Fifty years ago, an assassin appeared who, unlike Bonds and Bournes, was strong and silent

The closest anyone came to assassinating Charles de Gaulle was an Englishman in Frederick Forsyth‘s The Day of the Jackal. He barely missed and only because the French president bent down to kiss a veteran on his cheeks, a Gallic gesture few Anglo-Saxons could anticipate.

Like JFK or James Dean, you can’t imagine an old Jackal. There’s something pathetic about Forsyth’s assassin prowling around his London flat, living with the desperate anguish of unaccustomed failure, his reputation in the hard-eyed marksmen’s world in tatters. A Jackal, haggling with the leaders of the OAS (Organisation Armee Secrete, the far-right terrorist group in the early 1960s) who commissioned him to kill De Gaulle, about returning the handsome advance, a Jackal looking for another job – what a messy end to a wonderful plot.

Published in the summer of 1971, Frederick Forsyth’s iconic novel, The Day of the Jackal, turned 50 this year. The book opens with an accurate description of an assassination plot on De Gaulle that actually happened in 1962, but what follows is suave, sniper-sight fiction. The Fred Zinnemann film adaptation that followed in 1973, with Edward Fox as The Jackal and Michael Lonsdale as France’s Hercule Poirot – and Holmes to The Jackal’s Moriarty – detective Claude Lebel, went on to being ranked by the British Film Institute as the ’74th greatest British film of the 20th century’ in 1999. But it was much more than that.

With the Jackal buried in an unmarked grave in a Paris cemetery – visited only by Lebel, his ultimate vanquisher – there would be little chance of Jason Bourne-type sequels. What of a prequel though? Perhaps with Cubans, the KGB and the mafia? Was the Jackal at the Grassy Knoll in Dallas at 12.30 pm that day?

Forsyth’s young Jackal dreamt of a better life, pressing ‘his nose to the travel agent’s window,’ gazing at the posters, ‘another life, another world, far from the drudgery of the commuter train and the forms in triplicate, the paper clips and tepid tea.’ Not the purposeful dream of a future 007 who was briefly an Etonian, and for whom the privilege of summering in the French Riviera is a given. The Jackal’s first Lee-Enfield was courtesy National Service – post-World War 2 British peacetime conscription – and his weapons training instructors murmuring, ‘Lad’s a natural,’ fast-tracked him to the sniper variant, leaving him at the range.

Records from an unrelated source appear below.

(** * mini-formkit: the [useForm] validation controller

    A shallow embedding of [packages/vue/src/useForm.ts]: the value domain
    [FormValue], the built-in predicates [required] and [email], the message
    formatter [getFieldErrorMessage], and the controller returned by
    [useForm] with its three state cells and four operations.

    The three cells are a record that every operation takes and returns.
    The argument of [useForm] is read after [unref], as plain values.  An
    object is the finite map of its own properties, so a field named like a
    property of [Object.prototype] is outside the model.  The rule set of a
    field is the list of its entries, since the pass depends on their
    order. *)

From Stdlib Require Import ZArith String Ascii List Bool.
From Stdlib Require Import Floats.SpecFloat.
From stdpp Require Import gmap strings list fin_maps pretty.

Local Open Scope string_scope.

(** ** The value domain *)

(** [FormValue = Date | string | number | boolean | string[] | null | undefined].
    A [Date] is its time value in milliseconds, [None] being the [NaN] time
    value of an invalid date.  A [number] is an IEEE 754 double.  A string is
    a sequence of code units, here restricted to the code units below 256. *)
Inductive FormValue : Type :=
| VDate (time : option Z)
| VString (s : string)
| VNumber (n : spec_float)
| VBoolean (b : bool)
| VArray (items : list string)
| VNull
| VUndefined.

(** The results of the [typeof] operator that values of the domain can have,
    and ['function'], which rule values can have. *)
Inductive JsType : Type :=
| TUndefined | TObject | TBoolean | TNumber | TString | TFunction.

Definition JsType_eqb (a b : JsType) : bool :=
  match a, b with
  | TUndefined, TUndefined | TObject, TObject | TBoolean, TBoolean
  | TNumber, TNumber | TString, TString | TFunction, TFunction => true
  | _, _ => false
  end.

Definition typeof (value : FormValue) : JsType :=
  match value with
  | VDate _ => TObject
  | VString _ => TString
  | VNumber _ => TNumber
  | VBoolean _ => TBoolean
  | VArray _ => TObject
  | VNull => TObject
  | VUndefined => TUndefined
  end.

Definition Array_isArray (value : FormValue) : bool :=
  match value with VArray _ => true | _ => false end.

Definition instanceof_Date (value : FormValue) : bool :=
  match value with VDate _ => true | _ => false end.

(** [value === undefined] and [value === null] *)
Definition is_undefined (value : FormValue) : bool :=
  match value with VUndefined => true | _ => false end.

Definition is_null (value : FormValue) : bool :=
  match value with VNull => true | _ => false end.

(** Truthiness of a string: [!!s]. *)
Definition ToBoolean_string (s : string) : bool :=
  negb (Nat.eqb (String.length s) 0).

(** Truthiness of a number: [NaN], [+0] and [-0] are falsy. *)
Definition ToBoolean_number (n : spec_float) : bool :=
  match n with
  | S754_zero _ | S754_nan => false
  | S754_infinity _ | S754_finite _ _ _ => true
  end.

(** Truthiness of a length or count: [!!n]. *)
Definition ToBoolean_nat (n : nat) : bool := negb (Nat.eqb n 0).

(** [!!value].  Objects (dates and arrays, also the invalid date and the
    empty array) are truthy. *)
Definition ToBoolean (value : FormValue) : bool :=
  match value with
  | VDate _ => true
  | VString s => ToBoolean_string s
  | VNumber n => ToBoolean_number n
  | VBoolean b => b
  | VArray _ => true
  | VNull => false
  | VUndefined => false
  end.

(** Truthiness of a [string | undefined]. *)
Definition ToBoolean_opt (s : option string) : bool :=
  match s with Some s => ToBoolean_string s | None => false end.

(** [Array.prototype.join] on a [string[]]. *)
Fixpoint Array_join (sep : string) (items : list string) : string :=
  match items with
  | [] => EmptyString
  | [x] => x
  | x :: rest => x ++ sep ++ Array_join sep rest
  end.

(** ** Regular expressions *)

(** The part of the pattern language that [emailRegex] uses: character
    classes, sequence, alternation and repetition.  A class is a list of
    ranges of code units. *)
Inductive RegExp : Type :=
| RNone
| REmptyString
| RClass (ranges : list (N * N))
| RSeq (a b : RegExp)
| RAlt (a b : RegExp)
| RStar (a : RegExp).

(** [a+], [a?], [a{n}] and [a{n,}] *)
Definition RPlus (a : RegExp) : RegExp := RSeq a (RStar a).
Definition ROpt (a : RegExp) : RegExp := RAlt a REmptyString.
Fixpoint RRepeat (n : nat) (a : RegExp) : RegExp :=
  match n with
  | O => REmptyString
  | S n' => RSeq a (RRepeat n' a)
  end.
Definition RAtLeast (n : nat) (a : RegExp) : RegExp := RSeq (RRepeat n a) (RStar a).

(** The class of one character, a range of a class, the single characters
    of a class. *)
Definition code (c : ascii) : N := N_of_ascii c.
Definition RChar (c : ascii) : RegExp := RClass [(code c, code c)].
Definition range (lo hi : ascii) : N * N := (code lo, code hi).
Definition chars (s : string) : list (N * N) :=
  map (λ c, (code c, code c)) (list_ascii_of_string s).

Definition in_ranges (ranges : list (N * N)) (c : N) : bool :=
  existsb (λ r, N.leb r.1 c && N.leb c r.2) ranges.

(** [Canonicalize] under the [i] flag without the [u] flag: the upper case
    of an ASCII letter.  A code unit from 128 on never becomes an ASCII one,
    and is left as it is. *)
Definition Canonicalize (c : N) : N :=
  if N.leb 97 c && N.leb c 122 then (c - 32)%N else c.

(** The lower case of an ASCII upper case letter. *)
Definition lower_case (c : N) : N :=
  if N.leb 65 c && N.leb c 90 then (c + 32)%N else c.

(** A class matches [ch] when one of its members has the canonical form of
    [ch]: the members with a given canonical form [u] are [u] and the lower
    case of [u]. *)
Definition class_test (ignoreCase : bool) (ranges : list (N * N)) (ch : N) : bool :=
  if ignoreCase
  then in_ranges ranges (Canonicalize ch)
       || in_ranges ranges (lower_case (Canonicalize ch))
  else in_ranges ranges ch.

Fixpoint nullable (r : RegExp) : bool :=
  match r with
  | RNone => false
  | REmptyString => true
  | RClass _ => false
  | RSeq a b => nullable a && nullable b
  | RAlt a b => nullable a || nullable b
  | RStar _ => true
  end.

Definition seq_of (a b : RegExp) : RegExp :=
  match a, b with
  | RNone, _ => RNone
  | _, RNone => RNone
  | REmptyString, _ => b
  | _, REmptyString => a
  | _, _ => RSeq a b
  end.

Definition alt_of (a b : RegExp) : RegExp :=
  match a, b with
  | RNone, _ => b
  | _, RNone => a
  | _, _ => RAlt a b
  end.

(** The pattern of the rests of the strings of [r] that start with [ch]. *)
Fixpoint derive (ignoreCase : bool) (ch : N) (r : RegExp) : RegExp :=
  match r with
  | RNone => RNone
  | REmptyString => RNone
  | RClass ranges => if class_test ignoreCase ranges ch then REmptyString else RNone
  | RSeq a b =>
      if nullable a
      then alt_of (seq_of (derive ignoreCase ch a) b) (derive ignoreCase ch b)
      else seq_of (derive ignoreCase ch a) b
  | RAlt a b => alt_of (derive ignoreCase ch a) (derive ignoreCase ch b)
  | RStar a => seq_of (derive ignoreCase ch a) (RStar a)
  end.

(** Whether the whole of [s] is a string of [r]. *)
Fixpoint matches (ignoreCase : bool) (r : RegExp) (s : string) : bool :=
  match s with
  | EmptyString => nullable r
  | String c rest => matches ignoreCase (derive ignoreCase (code c) r) rest
  end.

(** The strings of a pattern: what [matches] decides. *)
Inductive InLang (ignoreCase : bool) : RegExp → string → Prop :=
| InEmptyString :
    InLang ignoreCase REmptyString EmptyString
| InClass ranges c :
    class_test ignoreCase ranges (code c) = true →
    InLang ignoreCase (RClass ranges) (String c EmptyString)
| InSeq a b s t :
    InLang ignoreCase a s → InLang ignoreCase b t →
    InLang ignoreCase (RSeq a b) (s ++ t)
| InAltL a b s :
    InLang ignoreCase a s → InLang ignoreCase (RAlt a b) s
| InAltR a b s :
    InLang ignoreCase b s → InLang ignoreCase (RAlt a b) s
| InStarNil a :
    InLang ignoreCase (RStar a) EmptyString
| InStarCons a s t :
    InLang ignoreCase a s → InLang ignoreCase (RStar a) t →
    InLang ignoreCase (RStar a) (s ++ t).

(** The strings of a pattern under the [i] flag as the language defines
    them, over code units of any size and for any canonical form [canon] of
    code units: a class matches a code unit when one of its members has the
    same canonical form. *)
Inductive InLangCodes (canon : N → N) : RegExp → list N → Prop :=
| CodesEmptyString :
    InLangCodes canon REmptyString []
| CodesClass ranges a ch :
    in_ranges ranges a = true → canon a = canon ch →
    InLangCodes canon (RClass ranges) [ch]
| CodesSeq a b s t :
    InLangCodes canon a s → InLangCodes canon b t →
    InLangCodes canon (RSeq a b) (s ++ t)
| CodesAltL a b s :
    InLangCodes canon a s → InLangCodes canon (RAlt a b) s
| CodesAltR a b s :
    InLangCodes canon b s → InLangCodes canon (RAlt a b) s
| CodesStarNil a :
    InLangCodes canon (RStar a) []
| CodesStarCons a s t :
    InLangCodes canon a s → InLangCodes canon (RStar a) t →
    InLangCodes canon (RStar a) (s ++ t).

(** A pattern [/^source$/] with or without the [i] flag. *)
Record Pattern : Type := {
  source : RegExp;
  ignoreCase : bool
}.

(** [RegExp.prototype.test] on a string, for a pattern anchored at both
    ends and without the [g] and [y] flags. *)
Definition RegExp_test (re : Pattern) (s : string) : bool :=
  matches (ignoreCase re) (source re) s.

(** ** The built-in predicates *)

(** [[A-z0-9!#$%&'*+/=?^_`{|}~-]] *)
Definition atext : RegExp :=
  RClass (range "A" "z" :: range "0" "9" :: chars "!#$%&'*+/=?^_`{|}~-").

(** [[\x01-\x08\x0b\x0c\x0e-\x1f\x21\x23-\x5b\x5d-\x7f]] *)
Definition qtext : RegExp :=
  RClass [(0x01, 0x08); (0x0b, 0x0b); (0x0c, 0x0c); (0x0e, 0x1f);
          (0x21, 0x21); (0x23, 0x5b); (0x5d, 0x7f)]%N.

(** [[\x01-\x09\x0b\x0c\x0e-\x7f]] *)
Definition vchar : RegExp :=
  RClass [(0x01, 0x09); (0x0b, 0x0b); (0x0c, 0x0c); (0x0e, 0x7f)]%N.

(** [[\x01-\x08\x0b\x0c\x0e-\x1f\x21-\x5a\x53-\x7f]] *)
Definition dtext : RegExp :=
  RClass [(0x01, 0x08); (0x0b, 0x0b); (0x0c, 0x0c); (0x0e, 0x1f);
          (0x21, 0x5a); (0x53, 0x7f)]%N.

(** [[a-z0-9]] and [[a-z0-9-]] *)
Definition alnum : RegExp := RClass [range "a" "z"; range "0" "9"].
Definition alnum_dash : RegExp :=
  RClass [range "a" "z"; range "0" "9"; range "-" "-"].

(** [(?:[a-z0-9-]*[a-z0-9])?] *)
Definition label_rest : RegExp := ROpt (RSeq (RStar alnum_dash) alnum).

(** [25[0-5]|2[0-4][0-9]|[01]?[0-9][0-9]?] *)
Definition octet : RegExp :=
  RAlt (RSeq (RChar "2") (RSeq (RChar "5") (RClass [range "0" "5"])))
 (RAlt (RSeq (RChar "2") (RSeq (RClass [range "0" "4"]) (RClass [range "0" "9"])))
       (RSeq (ROpt (RClass [range "0" "1"]))
             (RSeq (RClass [range "0" "9"]) (ROpt (RClass [range "0" "9"]))))).

(** The double quote, code unit [0x22]. *)
Definition dquote : RegExp := RClass [(0x22, 0x22)%N].

(** The part before the [@]: dot-separated atoms, or a quoted string. *)
Definition local_part : RegExp :=
  RAlt (RSeq (RPlus atext) (RStar (RSeq (RChar ".") (RPlus atext))))
       (RSeq dquote (RSeq (RStar (RAlt qtext vchar)) dquote)).

(** The part after the [@]: a domain name, or an address in brackets. *)
Definition domain_part : RegExp :=
  RAlt (RSeq (RPlus (RSeq alnum (RSeq label_rest (RChar "."))))
             (RSeq (RAtLeast 2 alnum) label_rest))
       (RSeq (RChar "[")
       (RSeq (RRepeat 3 (RSeq octet (RChar ".")))
       (RSeq (RAlt octet
                   (RSeq (RStar alnum_dash)
                   (RSeq alnum
                   (RSeq (RChar ":")
                         (RPlus (RAlt dtext (RSeq (RChar "\") vchar)))))))
             (RChar "]")))).

Definition emailRegex : Pattern :=
  {| source := RSeq local_part (RSeq (RChar "@") domain_part);
     ignoreCase := true |}.

Definition email (value : FormValue) : bool :=
  ToBoolean value
  && JsType_eqb (typeof value) TString
  && match value with
     | VString s => RegExp_test emailRegex s
     | _ => false
     end.

(** The outcome of a call: a value, or an exception. *)
Inductive Completion (A : Type) : Type :=
| Normal (a : A)
| Throw (error : string).
Arguments Normal {A} a.
Arguments Throw {A} error.

Definition bind {A B} (c : Completion A) (k : A → Completion B) : Completion B :=
  match c with
  | Normal a => k a
  | Throw e => Throw e
  end.

(** [value.length] of an array, [value.getTime()] of a date. *)
Definition Array_length (value : FormValue) : nat :=
  match value with VArray items => length items | _ => 0 end.

Definition Date_getTime (value : FormValue) : option Z :=
  match value with VDate time => time | _ => None end.

(** [Number.isNaN] of a time value. *)
Definition Number_isNaN (time : option Z) : bool :=
  match time with None => true | Some _ => false end.

Section Required.
(** What [required] calls and this file does not define: [isEmpty], whose
    import from [lodash-es] is commented out, and the conversion of a number
    and of a date to a string. *)
Variable isEmpty : FormValue → Completion bool.
Variable Number_toString : spec_float → string.
Variable Date_toString : option Z → string.

(** [String(value)] *)
Definition String_ (value : FormValue) : string :=
  match value with
  | VDate time => Date_toString time
  | VString s => s
  | VNumber n => Number_toString n
  | VBoolean b => if b then "true" else "false"
  | VArray items => Array_join "," items
  | VNull => "null"
  | VUndefined => "undefined"
  end.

Too young to fight Hitler, he missed being Zaitsev, the hero of Stalingrad (Jude Law in Enemy at the Gates). But there were colonial firestorms in Aden and Malaya, and in 1960, a slaughterhouse called Katanga in the Belgian Congo. Before hiring him for the presidential kill, the uneasy OAS chief, Colonel Marc Rodin, realised that ‘whatever thoughts did go on behind the smokescreen nothing came through’.

Truly, the Man With No Name – the British Police believes him to be Charles Calthrop, a former arms salesman, until the real Calthrop appears after the death of The Jackal – he’s meticulous, buying clothes in Copenhagen, just for the labels, to stitch on to the clerical shirt, dog collar and black bib bought in London. If he’s going to be a Danish pastor, he’ll have to be immaculate.

To meet a gunsmith, the Jackal arrives early and waits in a park, behind a newspaper, to ensure he isn’t followed or the house isn’t under surveillance. When he ditches his Alfa Romeo in the woods late at night, covering the car with rhododendron branches, he smears the white cut stumps of the nearby bushes with earth. Walking away, he goes back ‘over his tracks with a branch, sweeping away the light impressions made in the moss and twigs by the passage of the Alfa.’ He’s a bit of a Gatsby, our Jackal: modest beginnings, rigorous military training, a murky past and if there’s no Long Island mansion, the Banque de France keys are – were and forever will be – a mercury-tipped bullet away.